公孙丑问曰:“夫子加齐之卿相。得行道焉。虽由此霸王不异矣。如此则动心否乎?”孟子曰:“否。我四十不动心。”曰:“若是。则夫子过孟贲远矣。”曰:“是不难。告子先我不动心。”曰:“不动心有道乎?”曰:“有。北宫黝之养勇也:不肤桡,不目逃。思以一豪挫于人,若挞之于市朝。不受于褐宽博,亦不受于万乘之君。视刺万乘之君,若刺褐夫。无严诸侯,恶声至,必反之。孟施舍之所养勇也,曰:‘视不胜犹胜也。量敌而后进,虑胜而后会,是畏三军者也。舍岂能为必胜哉?能无惧而已矣。’孟施舍似曾子,北宫黝似子夏。夫二子之勇,未知其孰贤,然而孟施舍守约也。昔者曾子谓子襄曰:‘子好勇乎?吾尝闻大勇于夫子矣:自反而不缩,虽褐宽博,吾不惴焉;自反而缩,虽千万人吾往矣。’孟施舍之守气,又不如曾子之守约也。”曰:“敢问夫子之不动心,与告子之不动心,可得闻与?”“告子曰:‘不得于言,勿求于心。不得于心,勿求于气。’不得于心,勿求于气,可。不得于言,勿求于心,不可。夫志,气之帅也,气,体之充也。夫志至焉,气次焉。故曰:‘持其志,无暴其气。’”“既曰:‘志至焉,气次焉。’又曰:‘持其志,无暴其气’者,何也?”曰:“志壹则动气,气壹则动志也。今夫蹶者趋者,是气也,而反动其心。”“敢问夫子恶乎长?”曰:“我知言,我善养吾浩然之气。”“敢问何谓浩然之气?”曰:“难言也,其为气也,至大至刚,以直养而无害,则塞于天地之间。其为气也,配义与道,无是馁也。是集义所生者,非义袭而取之也,行有不慊于心,则馁矣。我故曰:告子未尝知义,以其外之也。必有事焉,而勿正,心勿忘,勿助长也。
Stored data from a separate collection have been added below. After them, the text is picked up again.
(** The largest draw of 78 digits. *)
Lemma generatePseudoRandomSalt_fits_uint256_at_max :
  exists z,
    generatePseudoRandomSalt 78 (10 ^ 78 - 1) = inject_Z z
    /\ 0 <= z <= 10 ^ 77
    /\ Word.is_uint256 z = true.
Proof.
  apply (generatePseudoRandomSalt_fits_uint256 78 (10 ^ 78 - 1)).
  - lia.
  - split; [vm_compute; discriminate|vm_compute; reflexivity].
Defined.

(** One and a half with one decimal place is fifteen base units; with no
    decimal place it is refused. *)
Lemma toBaseUnitAmount_succeeds_iff_at_sample :
  (exists r, toBaseUnitAmount (3 # 2) 1 = Ok r /\ (r == inject_Z 15)%Q)
  /\ toBaseUnitAmount (3 # 2) 0 = Throw (TooManyDecimalPlaces (3 # 2)).
Proof.
  split.
  - apply (proj1 (proj2 (toBaseUnitAmount_succeeds_iff (3 # 2) 1)) 15).
    reflexivity.
  - apply (proj2 (proj2 (toBaseUnitAmount_succeeds_iff (3 # 2) 0))).
    intros z Hz. change (inject_Z (10 ^ Z.of_nat 0)) with (1 # 1)%Q in Hz.
    unfold Qeq, Qdiv, Qmult, Qinv, inject_Z in Hz. cbn in Hz. lia.
Defined.

Lemma toBaseUnitAmount_toUnitAmount_at_sample :
  exists unit back,
    toUnitAmount 78 wholeAndNonNegative (inject_Z 1500) 3 = Ok unit
    /\ toBaseUnitAmount unit 3 = Ok back
    /\ (back == inject_Z 1500)%Q.
Proof.
  apply (toBaseUnitAmount_toUnitAmount 78 wholeAndNonNegative 1500 3).
  - reflexivity.
  - lia.
Defined.

Lemma toUnitAmount_toBaseUnitAmount_at_sample :
  exists unit,
    toUnitAmount 78 wholeAndNonNegative (30 # 2) 1 = Ok unit
    /\ (unit == 3 # 2)%Q.
Proof.
  apply (toUnitAmount_toBaseUnitAmount 78 wholeAndNonNegative (3 # 2) (30 # 2) 1).
  - reflexivity.
  - reflexivity.
  - lia.
Defined.

End MoreAtSamples.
无若宋人然。宋人有悯其苗之不长,而揠之者。茫茫然归:谓其人曰:‘今日病矣。予助苗长矣。’其子趋而往视之,苗则槁矣。天下之不助苗长者寡矣,以为无益而舍之者,不耘苗者也。助之长者,揠苗者也。非徒无益而又害之。”曰:“何谓知言?”曰:“诐辞知其所蔽,淫辞知其所陷,邪辞知其所离,遁辞知其所穷。生于其心,害于其政。发于其政,害于其事。圣人复起,必从吾言矣。”
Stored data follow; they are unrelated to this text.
(** * Log-pattern classification and embedding engine

    A shallow embedding of the classification core of the repository:
    [log_patterns.py] (the pattern record and its [matches] method, the
    pattern store), [add_pattern.py] ([parse_line], [validate_regex], the
    interactive [main] loop), [embeddings.py] (the utility index and the
    embedding reducer) and [llm_parser.py] (oracle-driven ingestion).

    Conventions of the embedding.
    - A Python [str] is a Rocq [string]; a character is a code point below
      256, so the whitespace and line-boundary tables below are the
      restrictions of Python's tables to that range.
    - A raised exception is a value of [py A]; [try]/[except] is a match
      on it.
    - A [dict] that the code iterates is an association list in insertion
      order; a [dict] that is only looked up is a [gmap]; a [set] is a
      [gset].
    - The numpy vector of the reducer holds float64 counts; every value
      it takes is a whole number obtained by adding 1 repeatedly, which
      float64 represents exactly below 2^53, so a coordinate is a [Z]. *)

From Stdlib Require Import ZArith List Ascii String Bool Lia Sorting.Sorted.
From stdpp Require Import base option list gmap sets strings sorting.

Local Open Scope string_scope.

(** ** Python exceptions *)

Inductive exn : Type :=
| re_error
| KeyError
| IndexError
| TypeError
| JSONDecodeError
| RuntimeError
| EOFError.

Inductive py (A : Type) : Type :=
| Return (a : A)
| Raise (e : exn).

Arguments Return {A} a.
Arguments Raise {A} e.

Definition py_bind {A B} (m : py A) (k : A -> py B) : py B :=
  match m with
  | Return a => k a
  | Raise e => Raise e
  end.

Notation "x <~ m ;; k" := (py_bind m (fun x => k))
  (at level 100, m at next level, right associativity).

(** ** Python string primitives *)

Module PyStr.

Definition code (c : ascii) : N := N_of_ascii c.

(** [str.isspace] on one character. *)
Definition isspace (c : ascii) : bool :=
  let n := code c in
  ((9 <=? n) && (n <=? 13) || (28 <=? n) && (n <=? 32)
   || (n =? 133) || (n =? 160))%N.

(** The line boundaries of [str.splitlines]; CR LF counts as one. *)
Definition is_linebreak (c : ascii) : bool :=
  let n := code c in
  ((10 <=? n) && (n <=? 13) || (28 <=? n) && (n <=? 30) || (n =? 133))%N.

Definition is_cr (c : ascii) : bool := (code c =? 13)%N.
Definition is_lf (c : ascii) : bool := (code c =? 10)%N.

Fixpoint lstrip (s : string) : string :=
  match s with
  | EmptyString => EmptyString
  | String c s' => if isspace c then lstrip s' else s
  end.

Fixpoint rstrip (s : string) : string :=
  match s with
  | EmptyString => EmptyString
  | String c s' =>
      match rstrip s' with
      | EmptyString => if isspace c then EmptyString else String c EmptyString
      | r => String c r
      end
  end.

Definition strip (s : string) : string := rstrip (lstrip s).

(** Truthiness of a [str]: non-empty. *)
Definition truthy (s : string) : bool :=
  match s with EmptyString => false | _ => true end.

Fixpoint splitlines (s : string) : list string :=
  match s with
  | EmptyString => []
  | String c s' =>
      if is_cr c then
        match s' with
        | String d s'' =>
            if is_lf d then EmptyString :: splitlines s''
            else EmptyString :: splitlines s'
        | EmptyString => [EmptyString]
        end
      else if is_linebreak c then EmptyString :: splitlines s'
      else
        match splitlines s' with
        | [] => [String c EmptyString]
        | l :: ls => String c l :: ls
        end
  end.

Fixpoint all_space (s : string) : bool :=
  match s with
  | EmptyString => true
  | String c s' => isspace c && all_space s'
  end.

End PyStr.

(** ** The regular-expression engine

    The code calls Python's [re] module: [re.compile] raises [re.error]
    on a malformed expression, and [match] on a compiled expression looks
    for a match at the start of the string. *)

Class RegexEngine := {
  compiled : Type;
  re_compile : string -> option compiled;
  compiled_match : compiled -> string -> bool
}.

Section Engine.
Context `{RegexEngine}.

(** [re.compile(regex)]: a compiled expression or [re.error].  What
    else [re] can raise (an [OverflowError] for a repeat count of
    2^32 - 1 or more) has no place here: where a lemma below limits the
    exceptions of a function, it does so within this model. *)
Definition py_compile (regex : string) : py compiled :=
  match re_compile regex with
  | Some c => Return c
  | None => Raise re_error
  end.

(** [bool(re.match(regex, line))] *)
Definition re_match (regex line : string) : py bool :=
  c <~ py_compile regex ;; Return (compiled_match c line).

End Engine.

(** ** A model of Python's [re] for the expressions the repository uses

    Literals, [.], [^], [$], escapes ([\d \w \s] and their complements,
    control characters, escaped punctuation), bracket classes with ranges
    and negation, groups (capturing and [(?:...)]), alternation and the
    quantifiers [* + ? {m} {m,} {m,n}] with an optional lazy mark.
    Laziness does not change whether a match exists, so the matcher
    ignores it.  Expressions outside this fragment (look-around,
    back-references, named groups, inline flags, the assertions
    [\b \B \A \Z], numeric and hexadecimal escapes, possessive
    quantifiers) are rejected by [parse]; the instance says nothing about
    what Python does with them. *)

Module PyRe.

Local Open Scope char_scope.
Local Open Scope list_scope.

Inductive category : Type := Digit | Word | Space.

Inductive cset_item : Type :=
| CChar (c : ascii)
| CRange (lo hi : ascii)
| CCat (neg : bool) (k : category).

Inductive re : Type :=
| Empty
| Lit (c : ascii)
| AnyChar
| CSet (neg : bool) (items : list cset_item)
| Bol
| Eol
| Cat (r1 r2 : re)
| Alt (r1 r2 : re)
| Star (r : re).

Definition between (lo hi n : N) : bool := ((lo <=? n) && (n <=? hi))%N.

Definition is_digit (c : ascii) : bool := between 48 57 (PyStr.code c).

(** [str.isalnum() or c == '_'] below code point 256. *)
Definition is_word (c : ascii) : bool :=
  let n := PyStr.code c in
  between 48 57 n || between 65 90 n || between 97 122 n || (n =? 95)%N
  || (n =? 170)%N || (n =? 178)%N || (n =? 179)%N || (n =? 181)%N
  || (n =? 185)%N || (n =? 186)%N || between 188 190 n
  || between 192 214 n || between 216 246 n || between 248 255 n.

Definition cat_mem (k : category) (c : ascii) : bool :=
  match k with
  | Digit => is_digit c
  | Word => is_word c
  | Space => PyStr.isspace c
  end.

Definition item_mem (it : cset_item) (c : ascii) : bool :=
  match it with
  | CChar d => Ascii.eqb c d
  | CRange lo hi => between (PyStr.code lo) (PyStr.code hi) (PyStr.code c)
  | CCat neg k => xorb neg (cat_mem k c)
  end.

Definition set_mem (neg : bool) (items : list cset_item) (c : ascii) : bool :=
  xorb neg (existsb (fun it => item_mem it c) items).

(** [$] without MULTILINE: at the end, or before a final newline. *)
Definition at_end (s : list ascii) : bool :=
  match s with
  | [] => true
  | [c] => PyStr.is_lf c
  | _ => false
  end.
浩然之气是孟子所特用底一个名词。但其确切底意义,孟子却又说是难言。后人对这个名词底解释,亦多未妥。如董仲舒说:“阳者,天之宽也。阴者,天之急也。中者,天之用也。和者,天之功也。举天地之道,而美于和,是故物生皆贵气而迎养之。孟子曰:‘我善养吾浩然之气’是也。”(《春秋繁露·循天之道》)赵岐《孟子注》说:浩然之气是“浩然之大气”。焦循《孟子正义》据《后汉书·傅燮传》李贤注引赵注,以为大气应作天气。颜师古《汉书叙传上》注,说:“浩然纯一之气也。”朱子《孟子集注》说:浩然之气,是“天地之正气而人得以生者”。又引程子说“天人一也,更不分别。浩然之气,乃吾气也。养而无害,则塞乎天地之间。一为私意所蔽,则欿然而馁,知其小也”。朱子又解释程子此言云:“天地之气,无处不到,无处不透。是他气刚,虽金石也透过去,人便是禀得这个气,无欠阙,所以程子曰云云。”(《语类》卷五十二)这些讲法,都以所谓浩然之气,是天地间所本有者。似乎都不妥当。第一,浩然之气,既是天地间所本有者,又何必待人“养”之?照程朱的说法,养不过是去私意之蔽。人本禀有天地正气,但为私意所蔽,故须“养”以恢复其本来面目。但孟子明说:浩然之气是“集义所生者”,并不是“集义”所恢复者。程朱所说,显然与孟子的意思不合。朱子固曾亦说:“某敢说人生时无浩然之气,只是有那气质昏浊颓塌之气。这浩然之气,方是养恁地,”但又说:“本是浩然,被人自少时坏了。今当集义方能生。”(《语类》卷五十二)此亦注重讲“生”字,但总以为人生来本得有天地的一种“气”。第二,如照这些讲法,所谓浩然之气之“气”,与本章上文所说孟施舍“守气”之“气”,以及告子“不得于心勿求于气”之“气”,须有不同底解释,因这两个“气”字,不能解释为“天地正气”,“和气”等。此虽亦未尝不可,但如另有一讲法,能使此一章中诸气字,都有相同底解释,则自较妥善。此另一讲法,即我们于下文所提出者。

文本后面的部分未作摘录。